**Source records**
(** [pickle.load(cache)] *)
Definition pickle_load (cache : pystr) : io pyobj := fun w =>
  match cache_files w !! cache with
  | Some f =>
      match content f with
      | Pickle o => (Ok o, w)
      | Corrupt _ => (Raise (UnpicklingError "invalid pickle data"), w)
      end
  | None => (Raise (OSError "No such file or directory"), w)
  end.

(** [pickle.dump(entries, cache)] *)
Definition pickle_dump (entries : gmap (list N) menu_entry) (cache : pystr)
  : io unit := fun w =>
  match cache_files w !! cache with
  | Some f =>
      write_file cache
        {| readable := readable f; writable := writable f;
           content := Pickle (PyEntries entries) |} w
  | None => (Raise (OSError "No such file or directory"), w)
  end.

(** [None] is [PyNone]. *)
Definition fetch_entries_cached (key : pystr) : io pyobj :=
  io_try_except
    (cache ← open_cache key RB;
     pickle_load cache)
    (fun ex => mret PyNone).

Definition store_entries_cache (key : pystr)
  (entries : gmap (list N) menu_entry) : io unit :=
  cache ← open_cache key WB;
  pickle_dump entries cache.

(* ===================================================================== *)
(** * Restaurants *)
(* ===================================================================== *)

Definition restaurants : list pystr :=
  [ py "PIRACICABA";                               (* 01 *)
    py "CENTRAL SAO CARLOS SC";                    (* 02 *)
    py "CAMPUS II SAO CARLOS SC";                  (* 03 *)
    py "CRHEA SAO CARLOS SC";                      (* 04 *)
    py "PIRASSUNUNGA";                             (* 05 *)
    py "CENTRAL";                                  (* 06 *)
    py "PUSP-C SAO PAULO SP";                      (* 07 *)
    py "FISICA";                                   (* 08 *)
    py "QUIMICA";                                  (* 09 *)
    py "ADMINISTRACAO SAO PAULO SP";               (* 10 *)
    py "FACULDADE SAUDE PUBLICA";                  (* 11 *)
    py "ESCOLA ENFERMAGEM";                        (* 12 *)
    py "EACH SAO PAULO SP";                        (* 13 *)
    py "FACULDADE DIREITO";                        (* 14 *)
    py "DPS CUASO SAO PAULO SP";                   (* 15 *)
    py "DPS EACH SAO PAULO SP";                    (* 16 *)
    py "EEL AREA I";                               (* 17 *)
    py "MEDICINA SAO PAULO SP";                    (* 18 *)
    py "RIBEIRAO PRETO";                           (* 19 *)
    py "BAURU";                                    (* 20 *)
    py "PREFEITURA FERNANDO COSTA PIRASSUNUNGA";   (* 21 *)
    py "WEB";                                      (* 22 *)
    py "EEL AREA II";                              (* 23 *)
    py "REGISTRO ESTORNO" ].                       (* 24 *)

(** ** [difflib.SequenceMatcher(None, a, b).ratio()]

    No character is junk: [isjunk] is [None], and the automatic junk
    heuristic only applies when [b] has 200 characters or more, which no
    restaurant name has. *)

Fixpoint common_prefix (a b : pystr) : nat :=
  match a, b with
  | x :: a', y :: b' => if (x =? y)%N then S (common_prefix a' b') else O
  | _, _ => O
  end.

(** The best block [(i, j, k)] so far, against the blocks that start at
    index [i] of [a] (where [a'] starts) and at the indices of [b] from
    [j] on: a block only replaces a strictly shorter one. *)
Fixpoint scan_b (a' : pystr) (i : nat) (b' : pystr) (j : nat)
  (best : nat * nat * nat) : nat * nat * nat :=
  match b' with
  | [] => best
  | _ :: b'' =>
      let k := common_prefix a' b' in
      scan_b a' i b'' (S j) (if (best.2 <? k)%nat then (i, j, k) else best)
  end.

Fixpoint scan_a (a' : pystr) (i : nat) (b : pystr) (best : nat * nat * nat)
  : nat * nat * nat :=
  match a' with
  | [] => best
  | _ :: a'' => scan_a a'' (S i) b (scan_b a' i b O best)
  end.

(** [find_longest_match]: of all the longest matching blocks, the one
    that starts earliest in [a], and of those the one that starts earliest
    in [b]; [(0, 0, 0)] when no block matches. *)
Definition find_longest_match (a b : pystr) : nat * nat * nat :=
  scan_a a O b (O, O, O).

**TASK TO CARRY OUT**
From beginning to end, the data must be duplicated exactly.

**OUTPUT OF THE TASK**
(** [pickle.load(cache)] *)
Definition pickle_load (cache : pystr) : io pyobj := fun w =>
  match cache_files w !! cache with
  | Some f =>
      match content f with
      | Pickle o => (Ok o, w)
      | Corrupt _ => (Raise (UnpicklingError "invalid pickle data"), w)
      end
  | None => (Raise (OSError "No such file or directory"), w)
  end.

(** [pickle.dump(entries, cache)] *)
Definition pickle_dump (entries : gmap (list N) menu_entry) (cache : pystr)
  : io unit := fun w =>
  match cache_files w !! cache with
  | Some f =>
      write_file cache
        {| readable := readable f; writable := writable f;
           content := Pickle (PyEntries entries) |} w
  | None => (Raise (OSError "No such file or directory"), w)
  end.

(** [None] is [PyNone]. *)
Definition fetch_entries_cached (key : pystr) : io pyobj :=
  io_try_except
    (cache ← open_cache key RB;
     pickle_load cache)
    (fun ex => mret PyNone).

Definition store_entries_cache (key : pystr)
  (entries : gmap (list N) menu_entry) : io unit :=
  cache ← open_cache key WB;
  pickle_dump entries cache.

(* ===================================================================== *)
(** * Restaurants *)
(* ===================================================================== *)

Definition restaurants : list pystr :=
  [ py "PIRACICABA";                               (* 01 *)
    py "CENTRAL SAO CARLOS SC";                    (* 02 *)
    py "CAMPUS II SAO CARLOS SC";                  (* 03 *)
    py "CRHEA SAO CARLOS SC";                      (* 04 *)
    py "PIRASSUNUNGA";                             (* 05 *)
    py "CENTRAL";                                  (* 06 *)
    py "PUSP-C SAO PAULO SP";                      (* 07 *)
    py "FISICA";                                   (* 08 *)
    py "QUIMICA";                                  (* 09 *)
    py "ADMINISTRACAO SAO PAULO SP";               (* 10 *)
    py "FACULDADE SAUDE PUBLICA";                  (* 11 *)
    py "ESCOLA ENFERMAGEM";                        (* 12 *)
    py "EACH SAO PAULO SP";                        (* 13 *)
    py "FACULDADE DIREITO";                        (* 14 *)
    py "DPS CUASO SAO PAULO SP";                   (* 15 *)
    py "DPS EACH SAO PAULO SP";                    (* 16 *)
    py "EEL AREA I";                               (* 17 *)
    py "MEDICINA SAO PAULO SP";                    (* 18 *)
    py "RIBEIRAO PRETO";                           (* 19 *)
    py "BAURU";                                    (* 20 *)
    py "PREFEITURA FERNANDO COSTA PIRASSUNUNGA";   (* 21 *)
    py "WEB";                                      (* 22 *)
    py "EEL AREA II";                              (* 23 *)
    py "REGISTRO ESTORNO" ].                       (* 24 *)

(** ** [difflib.SequenceMatcher(None, a, b).ratio()]

    No character is junk: [isjunk] is [None], and the automatic junk
    heuristic only applies when [b] has 200 characters or more, which no
    restaurant name has. *)

Fixpoint common_prefix (a b : pystr) : nat :=
  match a, b with
  | x :: a', y :: b' => if (x =? y)%N then S (common_prefix a' b') else O
  | _, _ => O
  end.

(** The best block [(i, j, k)] so far, against the blocks that start at
    index [i] of [a] (where [a'] starts) and at the indices of [b] from
    [j] on: a block only replaces a strictly shorter one. *)
Fixpoint scan_b (a' : pystr) (i : nat) (b' : pystr) (j : nat)
  (best : nat * nat * nat) : nat * nat * nat :=
  match b' with
  | [] => best
  | _ :: b'' =>
      let k := common_prefix a' b' in
      scan_b a' i b'' (S j) (if (best.2 <? k)%nat then (i, j, k) else best)
  end.

Fixpoint scan_a (a' : pystr) (i : nat) (b : pystr) (best : nat * nat * nat)
  : nat * nat * nat :=
  match a' with
  | [] => best
  | _ :: a'' => scan_a a'' (S i) b (scan_b a' i b O best)
  end.

(** [find_longest_match]: of all the longest matching blocks, the one
    that starts earliest in [a], and of those the one that starts earliest
    in [b]; [(0, 0, 0)] when no block matches. *)
Definition find_longest_match (a b : pystr) : nat * nat * nat :=
  scan_a a O b (O, O, O).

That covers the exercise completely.